For the sensitivity analyses regarding “state buy-in status” that did not have an exact counterpart in the VA data, changing the assumptions of our primary analyses did not affect the results. In the secondary analysis, for the sample of patients younger than 65 who we assigned to the youngest age group available for the calculator (65–69 years), which is what a clinician might do when using the calculator for a younger patient, the C-statistic for 90-day mortality in the VHA validation sample was 0.46 (95% CI, 0.43–0.49), or worse than random chance.
Discussion
Risk estimation is becoming increasingly important as physician performance and quality of care become publicly reportable. Other than our recently published models for use within the VA [8], to our knowledge, there are currently no other published, validated, and accurate predictive models of short-term mortality or other complications specifically for THA or TKA. For a predictive risk tool such as the AJRR risk calculator to be useful for informed consent, patient selection, and risk adjustment, it must be accurate upon validation [5]. Using data from a large sample of mostly male, Medicare-eligible VA patients, who were included in our ongoing study to develop and validate predictive models for VA TJA patients, we sought to externally validate the AJRR risk calculator. However, we found poor discrimination and calibration. Therefore, at least for the subsample of Medicare-eligible patients represented in VA data, the AJRR risk calculator cannot be recommended as a tool to estimate risk of postoperative mortality or for counseling patients before TJA. The tool’s performance in the wider Medicare patient population is unknown.

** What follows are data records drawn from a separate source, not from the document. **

(* ===== verification/Fhir.v ===== *)
(** * The data the page exchanges with the prediction service

    The response envelope ([FHIRData], [Datum], [Prediction]), the entry of
    the result list ([PredictionResult]) and a chart series
    ([ChartDataSets]).  The TypeScript interfaces live in
    [src/app/interfaces/*.interface.ts], which are not part of the sources
    given: their fields are the ones [home.page.ts] reads and the spec
    (section 6) lists.  A field the code may find absent is an [option]:
    reading a property of it then throws. *)

From Stdlib Require Import ZArith.
From Stdlib Require Import Floats.SpecFloat.
From S2P Require Import Prelude Binary64 JSString.

Module Fhir.

(** [outcome.coding[i]] *)
Record Coding := { code : JSString.t }.

(** [outcome]: a CodeableConcept; only its [coding] array is read. *)
Record Outcome := { coding : list Coding }.

(** One element of [prediction]: a per-model probability, or the summary
    entry (rationale ["summary"]) that also carries the outcome. *)
Record Prediction := {
  rationale : JSString.t;
  probabilityDecimal : Number.t;
  outcome : option Outcome;
}.

Record Subject := { display : JSString.t; reference : JSString.t }.

Record Datum := { subject : Subject; prediction : list Prediction }.

Record FHIRData := { data : list Datum }.

(** [valeursPredictions]: the six rounded percentages, by model
    (random forest, neural network, gradient-boosted trees) and outcome
    (ambulatory care, hospitalisation). *)
Record ValeursPredictions := {
  rfAmbulatoire : Number.t;
  rfHospitalise : Number.t;
  nnAmbulatoire : Number.t;
  nnHospitalise : Number.t;
  gbtAmbulatoire : Number.t;
  gbtHospitalise : Number.t;
}.

(** An entry of [predictionResult]. *)
Record PredictionResult := {
  idPatient : Number.t;
  nomPatient : JSString.t;
  summary : list Prediction;
  etatPrediction : JSString.t;
  pourcentage : Number.t;
  tableauPredictionsBrut : list Prediction;
  valeursPredictions : ValeursPredictions;
}.

(** A [ChartDataSets] of chart.js, with the two fields the page sets. *)
Record ChartDataSets := { chart_data : list Number.t; label : JSString.t }.

End Fhir.
(* ===== verification/Chart.v ===== *)
(** * The bar chart of the page

    [home.page.ts] lines 76-98 configure the ng2-charts bar chart the
    template draws: the categories [chartLabels] (one per model), the
    options [chartOptions], one colour per data series [chartColors], the
    type [chartType], the legend flag [chartLegend] and the series
    [chartsData].  The first five are constant fields: no method assigns
    them.  The chart directive pairs the [i]-th series with the [i]-th
    colour and the [j]-th value of a series with the [j]-th label, so the
    page draws a coherent chart exactly when the series match the labels
    and the colours ([chart_wf]).  The series are those [Mapper.charts_of]
    builds, and the page keeps them coherent in every reachable state. *)

From Stdlib Require Import ZArith.
From S2P Require Import Prelude Binary64 JSString Fhir Mapper.

Module Chart.

Import Fhir.

(** Line 76: the categories of the chart, one per model. *)
Definition chartLabels : list string :=
  ["Random Forest"; "Neuronal Network"; "Gradient Boost Tree"].

(** [scales: { xAxes: [{}], yAxes: [{}] }]: one axis of each kind, with the
    default settings (an empty object). *)
Record Scales := { xAxes : list unit; yAxes : list unit }.

(** [plugins: { datalabels: { anchor, align } }] *)
Record DataLabels := { anchor : string; align : string }.

Record ChartOptions := {
  responsive : bool;
  scales : Scales;
  datalabels : DataLabels;
}.

(** Lines 78-87 *)
Definition chartOptions : ChartOptions := {|
  responsive := true;
  scales := {| xAxes := [tt]; yAxes := [tt] |};
  datalabels := {| anchor := "end"; align := "end" |};
|}.

(** A [Color] of ng2-charts, with the one field the page sets. *)
Record Color := { backgroundColor : string }.

(** Lines 88-93: the colour of the ambulatory series, then that of the
    hospitalisation series. *)
Definition chartColors : list Color :=
  [ {| backgroundColor := "#3DADF2" |}; {| backgroundColor := "#020F59" |} ].

(** Line 95 *)
Definition chartType : string := "bar".

(** Line 96 *)
Definition chartLegend : bool := true.

(** The series the page draws are coherent: none yet, or one per colour,
    each with one value per category, labelled as the colours' comments
    say (ambulatory care first). *)
Definition chart_wf (cd : list ChartDataSets) : Prop :=
  cd = [] \/
  (length cd = length chartColors /\
   Forall (fun s => length (chart_data s) = length chartLabels) cd /\
   map label cd = [JSString.u "Soins Ambulatoire"; JSString.u "Hospitalisation"]).

End Chart.
(** A run of enabled events from a reachable state ends in a reachable
    state. *)
Lemma reachable_run evs w : reachable w -> all_enabled evs w -> reachable (run evs w).
Proof.
  revert w. induction evs as [|ev evs IH]; intros w Hr H; simpl in *; [exact Hr|].
  destruct H as [Hen Hrest]. apply IH; [|exact Hrest].
  eapply reachable_step; [exact Hr | constructor; exact Hen].
Qed.

(** ** The spinner *)

Definition spinner_shown (w : World) : Prop :=
  exists cl, spinner w = Some cl /\ "visible" ∈ cl.

Lemma getPredictionResults_spinner w cl :
  spinner w = Some cl ->
  spinner (getPredictionResults w).1 = Some ({["visible"]} ∪ (cl ∖ {["invisible"]})).
Proof. intros H. rewrite (getPredictionResults_some w cl H). reflexivity. Qed.

Lemma handler_spinner_shown ev w :
  spinner_shown w -> spinner_shown (handler ev w).1.
Proof.
  intros (cl & Hcl & Hv). destruct ev as [| | |f|id v|id]; unfold handler, spinner_shown; cbv iota.
  - unfold ngOnInit, update_spinner. rewrite Hcl. eexists; split; [reflexivity|set_solver].
  - rewrite (getPredictionResults_spinner w cl Hcl). eexists; split; [reflexivity|set_solver].
  - eexists; eauto.
  - eexists; eauto.
  - unfold on_response. destruct (Mapper.on_values _ _); simpl; eexists; eauto.
  - eexists; eauto.
Qed.


(** C9. Once a submission has shown the spinner, no sequence of events hides
    it again: neither a response (handled or failing), nor a dismissal,
    nor [ngOnInit]; no code of the page removes the class [visible]. *)
Theorem spinner_never_hidden w cl w1 w' :
  spinner w = Some cl -> step w Submit w1 -> steps w1 w' -> spinner_shown w'.
Proof.
  intros Hcl Hs Hsteps. inversion Hs; subst.
  assert (Hw1 : spinner_shown (handler Submit w).1).
  { change (spinner_shown (getPredictionResults w).1).
    unfold spinner_shown. rewrite (getPredictionResults_spinner w cl Hcl).
    eexists; split; [reflexivity|set_solver]. }
  clear Hs. induction Hsteps as [w2|w2 ev w3 w4 Hst _ IH]; [exact Hw1|].
  apply IH. inversion Hst; subst. apply handler_spinner_shown, Hw1.
Qed.

(** ** Submission *)

Lemma purge_pending w : pending (purge w) = pending w /\ next_request (purge w) = next_request w.
Proof. unfold purge. destruct (decide _); split; reflexivity. Qed.

Lemma purge_page w : page (purge w) = set_results [] (page w) \/
                     (page (purge w) = page w /\ predictionResult (page w) = []).
Proof.
  unfold purge. destruct (decide _) as [|Hn]; [left; reflexivity|right; split; [reflexivity|]].
  destruct (predictionResult (page w)); [reflexivity|]. simpl in Hn. lia.
Qed.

This study has several limitations. We did not have data on 2-year PJI in the VA sample and could not evaluate the risk calculator’s performance for that outcome. Also, we used a combination of VA medical record diagnoses and VASQIP variables to operationalize calculator inputs, which depend on the accuracy of clinical coding and abstraction, and which may have differed from the definitions used by the developers. However, our method of operationalizing variables was at least internally consistent and likely more reliable than most real-world use of the calculator. Furthermore, the quality of VA mortality data (vital status files), which pulls from many sources, including CMS data, has excellent agreement with the National Death Index [12]. Also, although we used a subsample of Medicare eligible patients, many of whom are dual users of VA and Medicare, the sample was not representative of all Medicare patients. Nevertheless, no surgeon has patients who are representative of all Medicare patients. Ideally, applying the calculator to a subset of the target sample should not affect its accuracy.

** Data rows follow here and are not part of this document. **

Lemma check_required_rejects (fields : list string) (args : JsValue) :
  is_Err (check_required fields args) = true <->
  exists field, In field fields /\ js_in field args = false.
Proof.
  induction fields as [| f rest IH]; simpl.
  - split; [discriminate | intros [x [[] _]]].
  - destruct (js_in f args) eqn:E; simpl.
    + rewrite IH. split.
      * intros [x [Hin Hx]]. exists x. auto.
      * intros [x [[-> | Hin] Hx]]; [congruence | exists x; auto].
    + split; [intros _; exists f; auto | reflexivity].
Qed.

Lemma check_required_accepts (fields : list string) (args : JsValue) :
  is_Err (check_required fields args) = false ->
  check_required fields args = Ok tt.
Proof. destruct (check_required fields args) as [[] |]; [reflexivity | discriminate]. Qed.

Lemma check_type_rejects (key t : string) (v : JsValue) :
  is_Err (check_type key t v) = true <-> checked_type t /\ typeof v <> t.
Proof.
  unfold check_type, checked_type.
  destruct (String.eqb_spec t "number") as [-> | Hn]; simpl.
  - destruct (String.eqb_spec (typeof v) "number") as [E | E]; simpl.
    + split; [discriminate | intros [_ H]; contradiction].
    + split; [intros _; auto | reflexivity].
  - destruct (String.eqb_spec t "string") as [-> | Hs]; simpl.
    + destruct (String.eqb_spec (typeof v) "string") as [E | E]; simpl.
      * split; [discriminate | intros [_ H]; contradiction].
      * split; [intros _; auto | reflexivity].
    + destruct (String.eqb_spec t "boolean") as [-> | Hb]; simpl.
      * destruct (String.eqb_spec (typeof v) "boolean") as [E | E]; simpl.
        -- split; [discriminate | intros [_ H]; contradiction].
        -- split; [intros _; auto | reflexivity].
      * split; [discriminate | intros [[H | [H | H]] _]; contradiction].
Qed.

Lemma check_types_rejects (props : list (string * PropertySchema))
    (entries : list (string * JsValue)) :
  is_Err (check_types props entries) = true <->
  exists key value p,
    In (key, value) entries /\ lookup key props = Some p /\
    is_Err (check_type key (p_type p) value) = true.
Proof.
  induction entries as [| [k v] rest IH]; simpl.
  - split; [discriminate | intros [key [value [p [[] _]]]]].
  - destruct (lookup k props) as [p |] eqn:Hl.
    + destruct (check_type k (p_type p) v) as [[] | e] eqn:Hc; simpl.
      * rewrite IH. split.
        -- intros [key [value [q [Hin H]]]]. exists key, value, q. auto.
        -- intros [key [value [q [[Heq | Hin] [Hq He]]]]].
           ++ inversion Heq; subst. rewrite Hl in Hq. inversion Hq; subst.
              rewrite Hc in He. discriminate.
           ++ exists key, value, q. auto.
      * split; [intros _ | reflexivity].
        exists k, v, p. rewrite Hc. auto.
    + rewrite IH. split.
      * intros [key [value [q [Hin H]]]]. exists key, value, q. auto.
      * intros [key [value [q [[Heq | Hin] [Hq He]]]]].
        -- inversion Heq; subst. congruence.
        -- exists key, value, q. auto.
Qed.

The poor performance of the AJRR risk calculator may have resulted from several factors. First, mortality and complications after TJA are rare, and predicting rare events is very difficult. It is important to note that predictive models of surgical outcomes depend on data from people who underwent surgery. They do not include data from people who did not undergo the procedures. Therefore, the AJRR calculator and other surgical risk models try to predict risk for patients who have been otherwise cleared for surgery. In other words, they are trying to screen patients for risk who may have already been screened for risk. Although this makes it harder produce accurate models, the intent of surgical risk calculators is to give surgeons and patients information that they do not already have. Thus, many surgical risk models of complications and mortality have poor-to-modest discrimination statistics [10]. One single-site validation of the American College of Surgeons National Surgical Quality Improvement Program (ACS-NSQIP) universal risk calculator in a small sample of THA and TKA patients found a C-statistic of 0.67 for 90-day mortality, indicating poor discrimination [6]. Another single-site study found the ASC-NSQIP model to have fair discrimination for 90-day PJI (C-statistic = 0.71) [13]. Models that we recently developed for use in VA TJA patients had fair discrimination for cardiac complications and 30-day mortality (0.75 and 0.73 respectively), but very poor C-statistics for deep vein thrombosis (0.59) and return to the operating room (0.60).

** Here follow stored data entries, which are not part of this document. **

Lemma derive_returns hosts outfile :
  (∃ m, derive hosts outfile = (Returned tt, m)) ↔
  Forall (λ p, well_placed (meshrouters hosts) p.1 p.2) (dn42routers hosts) ∧
  NoDup (shortnames (dn42routers hosts)).
Proof.
  unfold derive, populate_neighbours. rewrite visit_all_returns. simpl.
  by rewrite dom_empty_L, unique_names_empty.
Qed.

Lemma derive_misplaced hosts outfile s :
  (∃ m, derive hosts outfile = (Raised (MustDefineUpstreamsOrMesh s), m)) ↔
  ∃ l1 sd l2, dn42routers hosts = l1 ++ (s, sd) :: l2 ∧
    Forall (λ p, ¬ misplaced (meshrouters hosts) p.1 p.2) l1 ∧
    NoDup (shortnames (l1 ++ [(s, sd)])) ∧
    misplaced (meshrouters hosts) s sd.
Proof.
  unfold derive, populate_neighbours. rewrite visit_all_misplaced. simpl.
  rewrite dom_empty_L.
  do 3 (apply exist_proper; intros ?).
  by rewrite unique_names_empty, Forall_not_misplaced, misplaced_iff.
Qed.

(** C7, as stated, fails: [misplaced_duplicate] has a misplaced router, and
    its derivation fails with the error of the duplicate shortname. *)
Lemma C7_duplicate_reported_first :
  ("B", Serverdata "a" []) ∈ dn42routers misplaced_duplicate ∧
  misplaced (meshrouters misplaced_duplicate) "B" (Serverdata "a" []) ∧
  (derive misplaced_duplicate None).1 = Raised (DuplicateShortname "a" "A" "B").
Proof.
  split_and!.
  - by_evaluation.
  - right. split; [by_evaluation | done].
  - vm_compute. reflexivity.
Qed.

(** C7 (amended): derivation fails with the constraint error for [s] exactly
    when [s] is misplaced, no router before it is, and the shortnames of the
    routers up to [s] are pairwise distinct.  When the shortnames of all
    routers are pairwise distinct, derivation fails with the constraint
    error exactly when some router is misplaced, and returns exactly when
    none is. *)
Theorem C7_constraint_error_iff_first_failure hosts outfile :
  (∀ s, (∃ m, derive hosts outfile = (Raised (MustDefineUpstreamsOrMesh s), m)) ↔
        ∃ l1 sd l2, dn42routers hosts = l1 ++ (s, sd) :: l2 ∧
          Forall (λ p, ¬ misplaced (meshrouters hosts) p.1 p.2) l1 ∧
          NoDup (shortnames (l1 ++ [(s, sd)])) ∧
          misplaced (meshrouters hosts) s sd) ∧
  (NoDup (shortnames (dn42routers hosts)) →
     ((∃ s m, derive hosts outfile = (Raised (MustDefineUpstreamsOrMesh s), m)) ↔
      (∃ s sd, (s, sd) ∈ dn42routers hosts ∧ misplaced (meshrouters hosts) s sd)) ∧
     ((∃ m, derive hosts outfile = (Returned tt, m)) ↔
      Forall (λ p, ¬ misplaced (meshrouters hosts) p.1 p.2) (dn42routers hosts))).
Proof.
  split; [apply derive_misplaced|]. intros Hnodup. split.
  - split.
    + intros (s & Hraised). apply derive_misplaced in Hraised
        as (l1 & sd & l2 & Heq & _ & _ & Hbad).
      exists s, sd. split; [|done]. rewrite Heq, elem_of_app, elem_of_cons. auto.
    + intros (s & sd & Hin & Hbad).
      destruct (first_misplaced _ _ _ _ Hin Hbad)
        as (l1 & s' & sd' & l2 & Heq & Hl1 & Hbad').
      exists s'. apply derive_misplaced. exists l1, sd', l2.
      split_and!; [done.. | | done].
      rewrite Heq in Hnodup. unfold shortnames in *.
      rewrite (cons_middle _ l1 l2), (assoc_L (++)), fmap_app in Hnodup.
      by apply NoDup_app in Hnodup as [? _].
  - rewrite derive_returns, Forall_not_misplaced. tauto.
Qed.

Lemma C7_constraint_error_iff_first_failure_witness :
  ((∃ s m, derive mesh_with_upstream None =
             (Raised (MustDefineUpstreamsOrMesh s), m)) ↔
   (∃ s sd, (s, sd) ∈ dn42routers mesh_with_upstream ∧
            misplaced (meshrouters mesh_with_upstream) s sd)) ∧
  ((∃ m, derive mesh_with_upstream None = (Returned tt, m)) ↔
   Forall (λ p, ¬ misplaced (meshrouters mesh_with_upstream) p.1 p.2)
     (dn42routers mesh_with_upstream)).
Proof.
  apply (C7_constraint_error_iff_first_failure mesh_with_upstream None).
  by_evaluation.
Defined.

Second, the tool was developed with a more representative sample of Medicare patients, which differed in several ways from the validation sample, especially because the VA sample was predominantly men (about 97%). In addition to sex distribution, the patient cohort in the VA sample had a different distribution of comorbidities than the Medicare sample used to develop the tool (Table 1). It is important to understand that all the patients in our VA sample were Medicare eligible, meaning that they should be appropriate for the AJRR risk calculator. This external validation admittedly focused on the risk calculator’s statistical performance of a subset of the overall Medicare eligible population. However, most surgeons and systems will treat only a subset of Medicare patients, highlighting the importance of the calculator being accurate for the entire population, or as we have done, identifying subpopulation for which it is substandard. It could be that the tool is more accurate for other subgroups of Medicare patients, but that should not be assumed until rigorously evaluated.
Third, to capture the potential predictive power of interaction effects, the AJRR risk calculator was implemented with a lookup table, not a statistical model. Patients with inputs that have matching counterparts in the lookup table are assigned the observed mortality rate in that group. Patients for whom an exact match is lacking are assigned the observed mortality rate of another group. The limitations of this method are highlighted when we consider an elderly patient with cardiac arrhythmia, dementia, drug abuse, HIV, lymphoma, and obesity, who not surprisingly, has no match in the lookup table. As a result, this patient is assigned the observed risk of patients with the same demographic with no comorbidities (and a 2.51% risk of 90-mortality). This method assigns no added risk for comorbidities in patients without an exact match in the lookup tables. This appears to be a weakness. By contrast, a statistical model with coefficients for each of these inputs would have added risk for this patient’s comorbidities. Furthermore, the Medicare data used in the tool development only includes in-hospital mortality. There may have been an under-ascertainment of mortality in the development sample.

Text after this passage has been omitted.